Los Angeles voted overwhelmingly for Hillary Clinton in the 2016 election. Of the city’s 1,700 precincts, only seven went for Donald Trump, among them the area in Hollywood that surrounds the Church of Scientology‘s “Big Blue” complex, so named for the vast blue edifice that dominates it.
About half of the roughly 1,100 voters registered in the precinct listed addresses of Scientology properties, according to the Los Angeles Times. It was the first time in 17 years since that chunk of Hollywood went Republican.
Recently, I visited the neighborhood to find out why.
It’s unclear whether Scientologists swung the precinct for Trump, and the church did not respond to TheWrap’s requests for comment.
But former members and Scientology experts believe Scientologists may have smiled on the Republican candidate because of Trump’s repeated promises to “totally destroy” the Johnson Amendment, which ensures that nonprofit groups and religious organizations remain non-political or risk losing their tax-exempt status.
Scientology has a long and well-documented history of fighting with the government over its tax status.
While the law prohibits churches from endorsing political candidates, Chris Shelton, a former member of Scientology’s elite Sea Org, told TheWrap the church does “suggest” to its parishioners who they should vote for, and then “briefs everyone on why.”
TheWrap asked the church’s media representative about all of the practices described in this article — including whether or not the church “suggests” to its parishioners who they should vote for — but got no response.
While the church is headquartered in Clearwater, Florida, Los Angeles has by far the largest concentration of Scientologists in the world, according to the church.
Scientology is well known for its many Hollywood followers, including Tom Cruise and John Travolta, and its most visible presence is in Hollywood, where it owns a former hospital that houses Scientology’s West Coast headquarters, the Pacific Area Command Base — Scientology’s name for the “Big Blue” building and the church’s Information Center on Hollywood Boulevard.
The precinct is located on the east edge of Hollywood between Sunset Boulevard and Fountain Avenue. Running through it is L. Ron Hubbard Way, a manicured cobblestone street named after the group’s founder.

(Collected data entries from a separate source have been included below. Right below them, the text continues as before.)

(** A link of a mail unsubscribes its recipient from its thread and changes nothing else; its signature opens no
    other thread and speaks for nobody else, whatever the other parameters say, unless two texts have the same code. *)
Theorem unsubscribe_link (user : Z) (th : Thread) (t : Tables) (envs : nat → Env) :
  (∀ p q, hmac (UnsubscribeKey deps) p = hmac (UnsubscribeKey deps) q → p = q) →
  id_ok user → id_ok th.2 → is_Some (users t !! user) → (∀ k, e_fault (envs k) = Fine) →
  (run Fault_ (unsubscribeViaToken hmac deps (pretty user) (kind_text th.1) (pretty th.2) (link_sig user th)) envs 0 t).1 =
    (Page, unsubscribed t user th) ∧
  ∀ u tk ti, (run Fault_ (unsubscribeViaToken hmac deps u tk ti (link_sig user th)) envs 0 t).1 ∈
    [(Status 400, t); (Page, unsubscribed t user th)].
Proof.
  intros Hinj Hu Hth Hx Hf. destruct th as [k id]. cbn [fst snd] in *.
  assert (∀ s, (run Fault_ (exec (UpsertNotificationThread user (k, id) false s) (EvSubscribed user (k, id) false) ≫= fun _ => mret Page) envs 0 t).1 =
    (Page, with_threads t (<[(user, (k, id)) := MkThread false s]> (notification_threads t)) (notification_email_log t))) as Hrun.
  { intros s. unfold exec. cbn [mbind prog_bind bind run]. unfold answer, UpsertNotificationThread, fk. rewrite Hf, bool_decide_true by done. done. }
  assert (parse_kind (kind_text k) = Some k) as Hk by by destruct k.
  split.
  - unfold unsubscribeViaToken. rewrite !ParseInt_pretty, Hk by done. unfold VerifyUnsubscribe. rewrite bool_decide_true by done. apply Hrun.
  - intros u tk ti. unfold unsubscribeViaToken. destruct (Tokens.ParseInt u) as [user'|], (Tokens.ParseInt ti) as [id'|]; try set_solver.
    destruct (parse_kind tk) as [k'|] eqn:Ek; [|set_solver]. unfold VerifyUnsubscribe. case_bool_decide as Hs; [|set_solver].
    assert (tk = kind_text k') as ->. { unfold parse_kind in Ek. repeat case_bool_decide; by simplify_eq. }
    apply EncodeToString_inj, Hinj, payload_inj in Hs as (<- & <- & <-). cbn [negb]. rewrite Hrun. unfold unsubscribed. set_solver.
Qed.
End Link.

Lemma unsubscribe_link_witness :
  (run Fault_ (unsubscribeViaToken demo_hmac demo_deps "2" "issue" "11" (link_sig demo_hmac demo_deps 2 (ThreadIssue, 11))) (fun _ => at_ 9) 0 demo).1 =
    (Page, unsubscribed demo 2 (ThreadIssue, 11)) ∧
  ∀ u tk ti, (run Fault_ (unsubscribeViaToken demo_hmac demo_deps u tk ti (link_sig demo_hmac demo_deps 2 (ThreadIssue, 11))) (fun _ => at_ 9) 0 demo).1 ∈
    [(Status 400, demo); (Page, unsubscribed demo 2 (ThreadIssue, 11))].
Proof.
  apply (unsubscribe_link demo_hmac demo_deps 2 (ThreadIssue, 11)); [|by split|by split|by eexists|done].
  intros p q H. by apply (inj (String.append _)) in H.
Defined.

(** ** When digests are due *)

(** An instant the schedule names. *)
Definition scheduled (freq : Frequency) (hourUTC dow t : Z) : Prop :=
  t mod day = hourUTC * hour ∧ (freq = Weekly → weekday t = dow).

Lemma at_hour_spec base h : 0 <= h <= 23 → at_hour base h mod day = h * hour ∧ start_of_day base <= at_hour base h < start_of_day base + day.
Proof.
  intros Hh. unfold at_hour, start_of_day. assert (0 <= h * hour < day) by (unfold day, hour, minute, second; lia).
  split; [|lia]. rewrite Z.add_comm, Z_mod_plus_full. by apply Z.mod_small.
Qed.
Lemma wp_about t e b q f : (∀ repo, wp Fault_ (q repo) (fun r t' => r = Ok (f repo) ∧ t' = t) t) →
  wp Fault_ (about_repo e b q) (fun r t' => r = Ok match ev_RepoID e with Some repo => f repo | None => b end ∧ t' = t) t.
Proof. intros Hq. unfold about_repo. destruct (ev_RepoID e) as [repo|]; [apply Hq|by apply wp_ret]. Qed.

Lemma settles_none t e u th : sane t → settles t e u th None t.
Proof. intros Hs. split; [by apply only_calm, untouched_refl|done]. Qed.

Lemma wp_notify t e u th rels : sane t →
  (∀ a, verdict_on t e u rels = Some a → insert_ok t u (ev_Kind e) (a_Reason a) (ev_RepoID e) (ev_ActorUserID e) = true) →
  wp Fault_ (notify hmac CheckPrincipalFeature deps e (Some th) u rels) (fun r t' => r = Ok () ∧ settles t e u th (verdict_on t e u rels) t') t.
Proof.
  intros Hs Hok. unfold notify, verdict_on in *. rewrite (bool_decide_ext (Some u = ev_ActorUserID e) (ev_ActorUserID e = Some u)) by done.
  destruct (bool_decide (ev_ActorUserID e = Some u)). { apply wp_ret. split; [done|by apply settles_none]. }
  apply wp_bind. eapply wp_weaken; [|apply (wp_about t e true _ (sees t u)), wp_canSee]. intros r t' [-> ->].
  set (a := pickAction (ev_Kind e) rels) in *. unfold allowed in *.
  destruct (match ev_RepoID e with Some repo => sees t u repo | None => true end) eqn:Esees.
  2: { apply wp_ret. split; [done|]. destruct (ev_RepoID e); [|done]. rewrite Esees, andb_false_r. by apply settles_none. }
  destruct (NotifyInbox a) eqn:Einbox; [|apply wp_ret; split; [done|by apply settles_none]]. cbn [negb andb] in *.
  set (allow := match ev_RepoID e with Some repo => _ | None => true end) in *.
  assert (∀ b, negb b = allow → wp Fault_ (match b with true => mret (Ok ()) | false => n ← upsertInboxRow u e a (Some th);
      match n with Err err => mret (Err err) | Ok n => after_row hmac CheckPrincipalFeature deps e u a (Some th) n ≫= fun _ => mret (Ok ()) end end)
      (fun r t' => r = Ok () ∧ settles t e u th (if allow then Some a else None) t') t) as Hgo.
  { intros b <-. destruct b; cbn [negb] in *. { apply wp_ret. split; [done|by apply settles_none]. }
    apply wp_bind. eapply wp_weaken; [|apply wp_upsert; [done|by apply Hok]]. intros r t1 (n & -> & Ho & Hn & Hrow).
    apply wp_bind. eapply wp_weaken; [|apply (wp_after_row t t1 _ _ _ _ n)]; try done.
    split; [done|]. by exists n. }
  apply wp_bind. destruct (OverrideIgnore a) eqn:Eover.
  - apply wp_ret. apply (Hgo false). unfold allow. destruct (ev_RepoID e); [|done]. by rewrite Esees.
  - eapply wp_weaken; [|apply (wp_about t e false _ (ignores t u)), wp_ignored]. intros r t' [-> ->].
    apply (Hgo (match ev_RepoID e with Some repo => ignores t u repo | None => false end)). unfold allow. destruct (ev_RepoID e); [|done]. by rewrite Esees.
Qed.

(** ** All of them *)

(** The inbox after an event, [v] the action for each user. *)
Definition outcome (t : Tables) (e : DomainEvent) (th : Thread) (v : Z → option Action) (t' : Tables) : Prop :=
  frame t t' ∧ sane t' ∧
  ∀ u th', match (if bool_decide (th' = th) then v u else None) with
           | Some a => has_row t' e u a th'
           | None => inbox_row t' u th' = inbox_row t u th'
           end.

Lemma outcome_ext t e th v v' t' : (∀ u, v u = v' u) → outcome t e th v t' → outcome t e th v' t'.
Proof. intros Hv (Hf & Hs & H). split_and!; [done..|]. intros u th'. specialize (H u th'). destruct (bool_decide _); [by rewrite <- Hv|done]. Qed.

Lemma outcome_calm t t1 e th v t' : calm t t1 → outcome t1 e th v t' → outcome t e th v t'.
Proof.
  intros Hc (Hf & Hs & H). split_and!; [by apply (frame_trans t t1 t'); [apply Hc|]|done|]. intros u th'. specialize (H u th').
  case_match; [done|]. by rewrite H, (inbox_row_calm t t1).
Qed.

(** One more user before the others. *)
Lemma outcome_cons t t1 e th u v w t' : settles t e u th v t1 → w u = None → outcome t1 e th w t' →
  outcome t e th (fun x => if bool_decide (x = u) then v else w x) t'.
Proof.
  intros [[Hf1 Hs1 Ho] Hv] Hu (Hf & Hs & H). split_and!; [by apply (frame_trans t t1 t')|done|]. intros x th'. specialize (H x th').
  destruct (decide (th' = th)) as [->|Hth].
  2: { rewrite bool_decide_false in H |- * by done. rewrite H. apply Ho. congruence. }
  rewrite bool_decide_true in H |- * by done. destruct (decide (x = u)) as [->|Hx].
  - rewrite bool_decide_true by done. rewrite Hu in H. destruct v as [a|]; [|by rewrite H]. destruct Hv as (n & Hn & Hrow). exists n. by rewrite H.
  - rewrite bool_decide_false by done. destruct (w x); [done|]. rewrite H. apply Ho. congruence.
Qed.

Lemma verdict_on_frame t t' e u rels : frame t t' → verdict_on t' e u rels = verdict_on t e u rels.
Proof. intros (E1 & E2 & E3 & E4 & _). unfold verdict_on, allowed, sees, ignores. by rewrite E1, E2, E3, E4. Qed.

Lemma insert_ok_frame t t' u kind reason repo actor : frame t t' → insert_ok t' u kind reason repo actor = insert_ok t u kind reason repo actor.
Proof. intros (E1 & _ & _ & _ & E5). unfold insert_ok. by rewrite E1, E5. Qed.

(** The statement on the inbox holds of every row the event asks for. *)
Definition insertable (t : Tables) (e : DomainEvent) (u : Z) (rels : list Relation) : Prop :=
  ∀ a, verdict_on t e u rels = Some a → insert_ok t u (ev_Kind e) (a_Reason a) (ev_RepoID e) (ev_ActorUserID e) = true.

Lemma insertable_frame t t' e u rels : frame t t' → insertable t e u rels → insertable t' e u rels.
Proof. intros Hf H a. rewrite (verdict_on_frame t t'), (insert_ok_frame t t') by done. apply H. Qed.
Definition validate_issuer_id (value : bytes) : result IssuerIdError unit :=
  if (length value =? 0)%nat then Err IssuerEmpty else
  if URI_MAX_LEN <? Z.of_nat (length value) then Err (IssuerTooLong URI_MAX_LEN (Z.of_nat (length value))) else
  uri ← ok_or (parse_uri value) IssuerInvalidUri;
  if negb (Digests.eq_ignore_ascii_case (scheme uri) HTTPS) then Err IssuerUnsupportedScheme else
  auth ← ok_or (authority uri) IssuerMissingAuthority;
  if (length (host auth) =? 0)%nat then Err IssuerMissingAuthority else
  if negb (is_none (userinfo auth)) then Err IssuerUserInfoNotAllowed else
  if (match port auth with Some p => (length p =? 0)%nat || negb (port_is_u16 auth) | None => false end)
  then Err IssuerInvalidPort else
  if negb (is_none (query uri)) then Err IssuerQueryNotAllowed else
  if negb (is_none (fragment uri)) then Err IssuerFragmentNotAllowed else Ok tt.

Definition schema_id_from_str (value : bytes) : result SchemaIdError bytes :=
  if (length value =? 0)%nat then Err SchemaEmpty else
  if URI_MAX_LEN <? Z.of_nat (length value) then Err (SchemaTooLong URI_MAX_LEN (Z.of_nat (length value))) else
  uri ← ok_or (parse_uri value) SchemaInvalidUri;
  if negb (Digests.eq_ignore_ascii_case (scheme uri) HTTPS) then Err SchemaUnsupportedScheme else
  auth ← ok_or (authority uri) SchemaMissingAuthority;
  if (length (host auth) =? 0)%nat then Err SchemaMissingAuthority else
  if negb (is_none (userinfo auth)) then Err SchemaUserInfoNotAllowed else
  if negb (is_none (query uri)) then Err SchemaQueryNotAllowed else
  if negb (is_none (fragment uri)) then Err SchemaFragmentNotAllowed else
  if negb (bool_decide (normalized uri = value)) then Err SchemaNonCanonical else Ok value.

End Uris.

(** ** Media types (artifact.rs) *)

Inductive MediaTypeError :=
| MediaEmpty
| MediaTooLong (max actual : Z)
| MediaInvalidSyntax
| MediaWildcardNotAllowed
| MediaInvalidTypeName
| MediaInvalidSubtypeName
| MediaInvalidParameterName
| MediaDuplicateParameter
| MediaTooManyParameters (max actual : Z)
| MediaParameterValueTooLong (max actual : Z)
| MediaInvalidParameterValue.

Definition MEDIA_MAX_LEN : Z := 512.
Definition MAX_PARAMETERS : Z := 16.
Definition MAX_PARAMETER_VALUE_LEN : Z := 128.

Definition restricted_byte (b : Z) : bool :=
  is_ascii_alphanumeric b || (b =? 33) || (b =? 35) || (b =? 36) || (b =? 38) || (b =? 45) || (b =? 94) || (b =? 95) ||
  (b =? 46) || (b =? 43).

Definition is_restricted_name (value : bytes) : bool :=
  match value with
  | [] => false
  | first :: rest =>
      if (127 <? Z.of_nat (length value)) || negb (is_ascii_alphanumeric first) then false else forallb restricted_byte rest
  end.

Definition is_http_token_byte (b : Z) : bool :=
  is_ascii_alphanumeric b || (b =? 33) || (b =? 35) || (b =? 36) || (b =? 37) || (b =? 38) || (b =? 39) || (b =? 42) ||
  (b =? 43) || (b =? 45) || (b =? 46) || (b =? 94) || (b =? 95) || (b =? 96) || (b =? 124) || (b =? 126).

Definition is_supported_parameter_value (value : bytes) : bool :=
  negb (length value =? 0)%nat && forallb (fun b => between 32 126 b && negb ((b =? 34) || (b =? 92))) value.

Definition canonical_parameter_value (value : bytes) : bytes :=
  if forallb is_http_token_byte value then value else [34] ++ value ++ [34].

(** One pass of the loop over [parsed.params().enumerate()]; the state is the
    next index and the map collected. *)
Definition media_parameter_step (st : Z * list (bytes * bytes)) (parameter : bytes * bytes)
  : result MediaTypeError (Z * list (bytes * bytes)) :=
  let '(index, parameters) := st in
  let '(name, value) := parameter in
  let actual := index + 1 in
  if MAX_PARAMETERS <? actual then Err (MediaTooManyParameters MAX_PARAMETERS actual) else
  if negb (is_restricted_name name) then Err MediaInvalidParameterName else
  if MAX_PARAMETER_VALUE_LEN <? Z.of_nat (length value)
  then Err (MediaParameterValueTooLong MAX_PARAMETER_VALUE_LEN (Z.of_nat (length value))) else
  if negb (is_supported_parameter_value value) then Err MediaInvalidParameterValue else
  match bt_get name parameters with
  | Some _ => Err MediaDuplicateParameter
  | None => Ok (actual, bt_insert name value parameters)
  end.

Definition canonical_media_type (essence : bytes) (parameters : list (bytes * bytes)) : bytes :=
  essence ++ concat ((fun p => [59] ++ p.1 ++ [61] ++ canonical_parameter_value p.2) <$> parameters).

Definition MediaType := bytes.

Section Media.
(** The [mime] package: the essence and the parameters in order, names and
    essence in lower case. *)
Variable parse_mime : bytes -> option (bytes * list (bytes * bytes)).

Definition media_type_new (value : bytes) : result MediaTypeError MediaType :=
  if (length value =? 0)%nat then Err MediaEmpty else
  if MEDIA_MAX_LEN <? Z.of_nat (length value) then Err (MediaTooLong MEDIA_MAX_LEN (Z.of_nat (length value))) else
  '(essence, params) ← ok_or (parse_mime value) MediaInvalidSyntax;
  '(top_level, subtype) ← ok_or (split_once_at 47 essence) MediaInvalidSyntax;
  if bool_decide (top_level = [42]) || bool_decide (subtype = [42]) then Err MediaWildcardNotAllowed else
  if negb (is_restricted_name top_level) then Err MediaInvalidTypeName else
  if negb (is_restricted_name subtype) then Err MediaInvalidSubtypeName else
  '(_, parameters) ← try_fold media_parameter_step (0, []) params;
  let canonical := canonical_media_type essence parameters in
  if MEDIA_MAX_LEN <? Z.of_nat (length canonical) then Err (MediaTooLong MEDIA_MAX_LEN (Z.of_nat (length canonical))) else
  Ok canonical.

End Media.

Definition media_essence (self : MediaType) : bytes :=
  match split_once_at 59 self with Some (essence, _) => essence | None => self end.
Definition media_top_level (self : MediaType) : bytes :=
  match split_once_at 47 (media_essence self) with Some (top_level, _) => top_level | None => [] end.
Definition media_subtype (self : MediaType) : bytes :=
  match split_once_at 47 (media_essence self) with Some (_, subtype) => subtype | None => [] end.

End Content.

(** Laws of the content values of [Content.v]: what each text validator
    accepts, and the canonical form of media types. *)

Module ContentValues.
Import Text Content.

(** * Text *)

Definition clean (p : Z -> bool) (s : text) : Prop := Forall (fun c => p c = false) s.

Definition trimmed (s : text) : Prop := starts_with_whitespace s = false /\ ends_with_whitespace s = false.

It resembles an idyllic cul-de-sac on a ’50s family sit-com — except for an abundance of security cameras.
It was renamed after Hubbard in 1996 despite resistance from area residents, who took issue with the idea of naming a street after a man some called a “bigot,” “charlatan” and a “crackpot.”
But the church got its way because it owned 55 percent of the properties within the precinct. Soon after the name was changed, the Times noted that 183 neighborhood residents wrote to City Hall to applaud the change, while nine complained.
Though the street is technically city property, security guards in uniform stand at each end of the road. Non-Scientologists are free to roam the sidewalks, though few do. It’s not hard to spot members of the church, who walk around in airline-style uniforms: a white button-down shirt, a tie, a dark vest and black slacks. The women I saw wore their hair pulled tightly into buns, and almost everyone walked in determined, hurried steps.
The few Scientologists willing to speak said they weren’t into politics. A couple of staff members (one from Italy and one from Colombia) were quickly whisked away by people who appeared to be their superiors.
When I asked whether I could speak to a church official, a young Scientologist, who said she was from Hungary, kindly offered to show me to the lobby. The reception area was filled with large touch screen monitors extolling the virtues of the church’s humanitarian programs.
After I explained that I was a reporter writing a story about Scientology and Trump, a representative gave me a number to call. As I made my way back to my car, I noticed the Hungarian staffer walking in the same direction but on the other side of the street. As soon as we made eye contact, she disappeared into a non-descript complex nearby.
I called the number. A church operator took down my information, but no one called back. My follow-up email containing a list of specific questions also went unanswered.
I was able to speak with one resident of L. Hubbard Way who identified as a Scientologist. Asked whether Scientologists support Trump, James Kronwall, a self-described carpenter, replied: “I don’t think you can make a blanket statement. Scientologists have voted for both Democrats and Republicans.”
Kronwall, who said he’s been a member of Scientology for 42 years, believes Hillary Clinton and Democratic policies were responsible for Trump’s win of the precinct. “The Democratic party is leaning toward psychiatric programs and getting mental health programs in schools,” he said.
For decades, Scientologists have maintained that the very idea of mental illness is nonsense. Back in 2005, Cruise famously came under fire after a combative interview with NBC’s Matt Lauer in which the actor referred to psychiatry as a “pseudoscience.”
“If anybody voted for Trump, it was because he was the lesser of two evils,” Kronwall said. “I don’t think anyone was enthralled with either Hillary or Trump as president.”
Kronwall also mentioned that electroshock therapy was making a comeback, another reason why Democrats couldn’t be trusted.
Democrats and Repubiclans did not respond to our requests for comment. The Democratic platform, which you can read here, contains no mention of electroshock therapy. There are several references to treating mental illness.
The Republican platform, which you can read here, also contains several references to treating mental illness — and no reference to electroshocks.